What this task involves: Reproduce each line from the first in the data through the line that contains "a ∈ occupied_addresses n s ↔" exactly; give nothing else.

Dataset records:
▼

(* ===== verification/Addresses.v ===== *)
(** * Addresses

    Leases through every history: an occupied address belongs to one instance,
    a lease keeps its address and only moves towards release, and nothing but
    [releaseIpv4Lease] frees a quarantined address. *)
From S2P Require Import Prelude JsText Json SshKey Domain Ipv4 WorkflowStage Events EventValidation Platform WorkflowStore ControlDb AcceptStore AcceptCreate Reconciliation Control Projection ControlHistory Acceptance.
From Stdlib Require Import ZArith Lia Bool Ascii String.
From stdpp Require Import base decidable list strings gmap.
Open Scope string_scope.
Open Scope Z_scope.
Open Scope prog_scope.

(** ** One lease *)

(** A lease's later versions. *)
Record moves (l l' : AddressLease) : Prop := {
  mv_address : l'.(al_address) = l.(al_address);
  mv_network : l'.(al_network_id) = l.(al_network_id);
  mv_project : l'.(al_project_id) = l.(al_project_id);
  mv_order : lease_order l.(al_state) ≤ lease_order l'.(al_state);
}.
#[local] Instance moves_preorder : PreOrder moves.
Proof. split; [by split|]. intros l1 l2 l3 [] []. split; [congruence..|lia]. Qed.

Lemma moves_occupies l l' : moves l l' → occupies l' = true → occupies l = true.
Proof.
  intros [_ _ _ Ho]. unfold occupies. rewrite !negb_true_iff, !bool_decide_eq_false.
  intros Hne Heq. apply Hne. rewrite Heq in Ho. by destruct (al_state l').
Qed.

Lemma moves_end_lease c mode l : moves l (end_lease c mode l).
Proof.
  unfold end_lease. case_bool_decide as Hs; [|reflexivity]. split; try done. rewrite Hs. by destruct mode.
Qed.
Lemma moves_move_lease c to l : lease_order l.(al_state) ≤ lease_order to → moves l (move_lease c to l).
Proof. by split. Qed.

Lemma occupied_spec n s a :
  a ∈ occupied_addresses n s ↔
  ∃ i l, s.(ipv4_leases) !! i = Some l ∧ occupies l = true ∧ l.(al_network_id) = n ∧ l.(al_address) = a.
Proof.
  unfold occupied_addresses. rewrite list_elem_of_In, in_map_iff. split.
  - intros (l & <- & Hl). apply filter_In in Hl as [Hl [Hn Ho]%andb_prop]. apply in_map_iff in Hl as ([i l'] & Heq & Hl).
    cbn in Heq. subst l'. exists i, l. apply list_elem_of_In, elem_of_map_to_list in Hl. by apply String.eqb_eq in Hn.
  - intros (i & l & Hl & Ho & <- & <-). exists l. split; [done|]. apply filter_In. rewrite String.eqb_refl, Ho.
    split; [|done]. apply in_map_iff. exists (i, l). split; [done|]. by apply list_elem_of_In, elem_of_map_to_list.
Qed.

(** ** All leases *)

Definition exclusive (s : ControlDb) : Prop :=
  ∀ i j l k, s.(ipv4_leases) !! i = Some l → s.(ipv4_leases) !! j = Some k →
  occupies l = true → occupies k = true → l.(al_network_id) = k.(al_network_id) → l.(al_address) = k.(al_address) →
  i = j.
Definition leases_move (s s' : ControlDb) : Prop :=
  ∀ i l, s.(ipv4_leases) !! i = Some l → ∃ l', s'.(ipv4_leases) !! i = Some l' ∧ moves l l'.
#[local] Instance leases_move_preorder : PreOrder leases_move.
Proof.
  split.
  - intros s i l Hl. by exists l.
  - intros s1 s2 s3 H12 H23 i l Hl. destruct (H12 i l Hl) as (l2 & Hl2 & Hm). destruct (H23 i l2 Hl2) as (l3 & Hl3 & Hm').
    exists l3. split; [done|by etrans].
Qed.

(** Leases that only move stay exclusive. *)
Lemma exclusive_moved (s s' : ControlDb) :
  (∀ i l', s'.(ipv4_leases) !! i = Some l' → ∃ l, s.(ipv4_leases) !! i = Some l ∧ moves l l') →
  exclusive s → exclusive s'.
Proof.
  intros Hm He i j l' k' Hl' Hk' Ho Ho' Hn Ha.
  destruct (Hm i l' Hl') as (l & Hl & Hml), (Hm j k' Hk') as (k & Hk & Hmk).
  eapply (He i j l k); eauto using moves_occupies.
  - by rewrite <- (mv_network _ _ Hml), <- (mv_network _ _ Hmk).
  - by rewrite <- (mv_address _ _ Hml), <- (mv_address _ _ Hmk).
Qed.

Section addresses.
Context `{Platform}.

(** What a transaction may do to the leases. *)
Inductive lease_step (t : Transaction) (s s' : ControlDb) : Prop :=
| lease_same : s'.(ipv4_leases) = s.(ipv4_leases) → lease_step t s s'
| lease_new i l : s.(ipv4_leases) !! i = None → l.(al_address) ∉ occupied_addresses l.(al_network_id) s →
    s'.(ipv4_leases) = <[i := l]> s.(ipv4_leases) → lease_step t s s'
| lease_ended c i mode : s'.(ipv4_leases) = alter (end_lease c mode) i s.(ipv4_leases) → lease_step t s s'
| lease_let_go c i mode to l :
    t = ReleaseLease i mode → s.(ipv4_leases) !! i = Some l → lease_order l.(al_state) ≤ lease_order to →
    s'.(ipv4_leases) = <[i := move_lease c to l]> s.(ipv4_leases) → lease_step t s s'.

Definition same_leases (s s' : ControlDb) : Prop := s'.(ipv4_leases) = s.(ipv4_leases).
#[local] Instance same_leases_preorder : PreOrder same_leases.
Proof. split; [by intros ?|intros ? ? ? H12 H23; unfold same_leases in *; congruence]. Qed.
#[local] Hint Extern 1 (keeps same_leases (tmodify _)) =>
  apply keeps_modify; intros ?; cbv beta; repeat case_match; reflexivity : program.

Lemma same_leases_body c t :
  match t with Accept _ _ _ | ReleaseLease _ _ => False | _ => True end → keeps same_leases (body c t).
Proof.
  destruct t; intros []; try (intros s u s' Hs; eapply or_leases, reconciler_reports; [|exact Hs]; exact I);
    simpl; unfold requestReconciliation, requestDeadLetterReplay, applyWorkflowEvent,
    applyDeadLetterEvent, applyDriftEvent, quarantineProjection, applyEvent, applyProgress, applyCompleted, applyFailed,
    applyReplayResolved, lockDocuments, writeDocuments, updateOperation, updateInstanceRow, settleSnapshot,
    insertReceipt, writeControlAudit, writeControlOutbox; keeps_steps.
Qed.

Lemma lease_step_accept c m r h s a s' : accept c m r h s = Ok (a, s') → lease_step (Accept m r h) s s'.
Proof.
  intros Hs. apply accept_inv in Hs. destruct Hs as
    [m rec _ _ _|m i row w role url audit_action reason event id _ Hi Hrow Ha Hw op o a s' Ho _
    |g k x address b _ _ _ _ Hb Hi Ho Hv Hp Hl Hfree].
  - by apply lease_same.
  - destruct Hw; first [by apply lease_same|by eapply lease_ended].
  - eapply lease_new; [exact Hl| |reflexivity]. exact Hfree.
Qed.

Lemma lease_step_body c t s s' : body c t s = Ok (tt, s') → lease_step t s s'.
Proof.
  intros Hs. destruct t as [m r h|i mode|i|r k h|e d|e d delivery|e d|d hash code_ message event|w locked scan limit stale|trace o];
    try (apply lease_same; by eapply same_leases_body in Hs).
  all: cbv beta iota delta [body] in Hs; apply tbind_Ok in Hs as (x & s1 & Hx & Hs); injection Hs as ->.
  - by eapply lease_step_accept.
  - unfold releaseIpv4Lease in Hx. apply tbind_Ok in Hx as (? & ? & [= <- <-] & Hx).
    destruct (ipv4_leases s !! i) as [l|] eqn:Hl; [|injection Hx as _ <-; by apply lease_same].
    destruct (_ <=? _) eqn:Ho; [injection Hx as _ <-; by apply lease_same|]. unbool.
    peel. eapply (lease_let_go _ _ _ c i mode _ l); [done|done| |reflexivity]. by apply Z.lt_le_incl.
Qed.

Lemma lease_step_moves t s s' : lease_step t s s' → leases_move s s'.
Proof.
  intros Hstep i l Hl. destruct Hstep as [Heq|j k Hj _ Heq|c j mode Heq|c j mode to k _ Hk Ho Heq]; rewrite Heq.
  - by exists l.
  - rewrite lookup_insert_ne by congruence. by exists l.
  - destruct (decide (j = i)) as [->|]; [|rewrite lookup_alter_ne by done; by exists l].
    rewrite lookup_alter_eq, Hl. eexists. split; [done|apply moves_end_lease].
  - destruct (decide (j = i)) as [->|]; [|rewrite lookup_insert_ne by done; by exists l].
    rewrite lookup_insert_eq. simplify_eq. eexists. split; [done|by apply moves_move_lease].
Qed.

Lemma lease_step_exclusive t s s' : lease_step t s s' → exclusive s → exclusive s'.
Proof.
  intros Hstep. destruct Hstep as [Heq|i l Hi Hfree Heq|c i mode Heq|c i mode to l _ Hl Ho Heq].
  - apply exclusive_moved. rewrite Heq. intros j l Hl. by exists l.
  - intros He j1 j2 l1 l2 Hl1 Hl2 Ho1 Ho2 Hn Ha. rewrite Heq in Hl1, Hl2.
    apply lookup_insert_Some in Hl1 as [[<- <-]|[Hj1 Hl1]], Hl2 as [[<- <-]|[Hj2 Hl2]]; [done|..|by eapply He].
    + destruct Hfree. apply occupied_spec. rewrite Ha, Hn. by exists j2, l2.
    + destruct Hfree. apply occupied_spec. rewrite <- Ha, <- Hn. by exists j1, l1.
  - apply exclusive_moved. rewrite Heq. intros j l' [(<- & l & Hl & ->)|[Hne Hl]]%lookup_alter_Some.
    + exists l. split; [done|apply moves_end_lease].
    + by exists l'.
  - apply exclusive_moved. rewrite Heq. intros j l' [[<- <-]|[Hne Hl']]%lookup_insert_Some.
    + exists l. split; [done|by apply moves_move_lease].
    + by exists l'.
Qed.

(** C21: Addresses are exclusive.  In every history, two instances never occupy
    the same address of a network, with an active or a quarantined lease; and
    every lease keeps its address, network and project, and its state only
    moves forward, from active through quarantined to released. *)
Theorem addresses_are_exclusive (h : list (Call * Transaction)) (s : ControlDb) (Hs : exclusive s) :
  exclusive (run h s) ∧ leases_move s (run h s).
Proof.
  apply (run_invariant (λ s', exclusive s' ∧ leases_move s s')); [|by split].
  intros c t s1 s2 [He Hm] Hstep%lease_step_body. split.
  - by eapply lease_step_exclusive.
  - etrans; [done|by eapply lease_step_moves].
Qed.

(** ** Quarantine *)

Definition frees (t : Transaction) : Prop := match t with ReleaseLease _ _ => True | _ => False end.

Lemma quarantine_step t s s' i l :
  ¬ frees t → lease_step t s s' → s.(ipv4_leases) !! i = Some l → l.(al_state) = lease_quarantined →
  s'.(ipv4_leases) !! i = Some l.
Proof.
  intros Ht Hstep Hl Hq. destruct Hstep as [Heq|j k Hj _ Heq|c j mode Heq|c j mode to k -> _ _ _]; [rewrite Heq..|by destruct Ht].
  - done.
  - by rewrite lookup_insert_ne by congruence.
  - destruct (decide (j = i)) as [->|]; [|by rewrite lookup_alter_ne].
    rewrite lookup_alter_eq, Hl. cbn. unfold end_lease. by rewrite Hq.
Qed.

(** A quarantined address is never given back.  Only [releaseIpv4Lease] can
    free a quarantined address, and no accepted mutation and no projected event
    calls it: whatever history follows, the completed purge of its instance
    included, the address stays occupied and no create can get it. *)
Theorem quarantined_address_stays (h : list (Call * Transaction)) (s : ControlDb) (i : string) (l : AddressLease)
    (Hl : s.(ipv4_leases) !! i = Some l) (Hq : l.(al_state) = lease_quarantined)
    (Hh : Forall (λ ct, ¬ frees (snd ct)) h) :
  (run h s).(ipv4_leases) !! i = Some l
  ∧ l.(al_address) ∈ occupied_addresses l.(al_network_id) (run h s).
Proof.
  assert (Hkept : (run h s).(ipv4_leases) !! i = Some l).
  { revert s Hl. induction Hh as [|[c t] h Ht _ IH]; intros s Hl; [done|]. cbn. apply IH.
    destruct (step_cases c t s) as [->|Hs]; [done|]. apply lease_step_body in Hs. by eapply quarantine_step. }
  split; [done|]. apply occupied_spec. exists i, l. split_and!; try done. unfold occupies. by rewrite Hq.
Qed.
End addresses.

(** A retained instance whose retention has expired, purged. *)
Definition purge_request : Request := sample_request "p1" "k3".
Definition retained_db : ControlDb :=
  run (H := sample_platform)
    [(sample_call 3, Accept (Retain "1-0") (sample_request "p1" "k2") "hash");
     event_step 4 "e2" "1-0" "3-0" "p1" (completed_data retain_instance "retained")] active_db.
Definition purge_history : list (Call * Transaction) :=
  [(sample_call 90000000, Accept (Purge "1-0" "1-0") purge_request "hash");
   event_step 90000001 "e3" "1-0" "90000000-0" "p1" (completed_data purge_instance "purged")].

Lemma addresses_are_exclusive_witness : exclusive retained_db ∧ leases_move empty_control active_db.
Proof.
  assert (He : exclusive empty_control).
  { intros i j l k Hl. change ((∅ : gmap string AddressLease) !! i = Some l) in Hl. by rewrite lookup_empty in Hl. }
  destruct (addresses_are_exclusive (H := sample_platform) [create_step 1 "p1" "k1";
    event_step 2 "e1" "1-0" "1-1" "p1" (completed_data create_instance "active")] empty_control He) as [Ha Hm].
  split; [|exact Hm].
  exact (proj1 (addresses_are_exclusive (H := sample_platform)
    [(sample_call 3, Accept (Retain "1-0") (sample_request "p1" "k2") "hash");
     event_step 4 "e2" "1-0" "3-0" "p1" (completed_data retain_instance "retained")] active_db Ha)).
Defined.

Lemma quarantined_address_stays_witness :
  let s := run (H := sample_platform) purge_history retained_db in
  i_lifecycle_state <$> s.(instances) !! "1-0" = Some "purged"
  ∧ al_state <$> s.(ipv4_leases) !! "1-0" = Some lease_quarantined
  ∧ ∃ n a, a ∈ occupied_addresses n s.
Proof.
  intros s. split; [vm_compute; reflexivity|].
  destruct (retained_db.(ipv4_leases) !! "1-0") as [l|] eqn:El; [|vm_compute in El; discriminate El].
  assert (Hq : al_state l = lease_quarantined).
  { assert (Hq : al_state <$> retained_db.(ipv4_leases) !! "1-0" = Some lease_quarantined) by (vm_compute; reflexivity).
    rewrite El in Hq. by injection Hq. }
  destruct (quarantined_address_stays (H := sample_platform) purge_history retained_db "1-0" l El Hq) as [Hk Ho].
  { constructor; [exact (λ f, f)|constructor; [exact (λ f, f)|constructor]]. }
  split; [change (al_state <$> s.(ipv4_leases) !! "1-0" = Some lease_quarantined);
    rewrite (Hk : s.(ipv4_leases) !! "1-0" = Some l); exact (f_equal Some Hq)|].
  exists (al_network_id l), (al_address l). exact Ho.
Defined.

▲

Solution below:
(* ===== verification/Addresses.v ===== *)
(** * Addresses

    Leases through every history: an occupied address belongs to one instance,
    a lease keeps its address and only moves towards release, and nothing but
    [releaseIpv4Lease] frees a quarantined address. *)
From S2P Require Import Prelude JsText Json SshKey Domain Ipv4 WorkflowStage Events EventValidation Platform WorkflowStore ControlDb AcceptStore AcceptCreate Reconciliation Control Projection ControlHistory Acceptance.
From Stdlib Require Import ZArith Lia Bool Ascii String.
From stdpp Require Import base decidable list strings gmap.
Open Scope string_scope.
Open Scope Z_scope.
Open Scope prog_scope.

(** ** One lease *)

(** A lease's later versions. *)
Record moves (l l' : AddressLease) : Prop := {
  mv_address : l'.(al_address) = l.(al_address);
  mv_network : l'.(al_network_id) = l.(al_network_id);
  mv_project : l'.(al_project_id) = l.(al_project_id);
  mv_order : lease_order l.(al_state) ≤ lease_order l'.(al_state);
}.
#[local] Instance moves_preorder : PreOrder moves.
Proof. split; [by split|]. intros l1 l2 l3 [] []. split; [congruence..|lia]. Qed.

Lemma moves_occupies l l' : moves l l' → occupies l' = true → occupies l = true.
Proof.
  intros [_ _ _ Ho]. unfold occupies. rewrite !negb_true_iff, !bool_decide_eq_false.
  intros Hne Heq. apply Hne. rewrite Heq in Ho. by destruct (al_state l').
Qed.

Lemma moves_end_lease c mode l : moves l (end_lease c mode l).
Proof.
  unfold end_lease. case_bool_decide as Hs; [|reflexivity]. split; try done. rewrite Hs. by destruct mode.
Qed.
Lemma moves_move_lease c to l : lease_order l.(al_state) ≤ lease_order to → moves l (move_lease c to l).
Proof. by split. Qed.

Lemma occupied_spec n s a :
  a ∈ occupied_addresses n s ↔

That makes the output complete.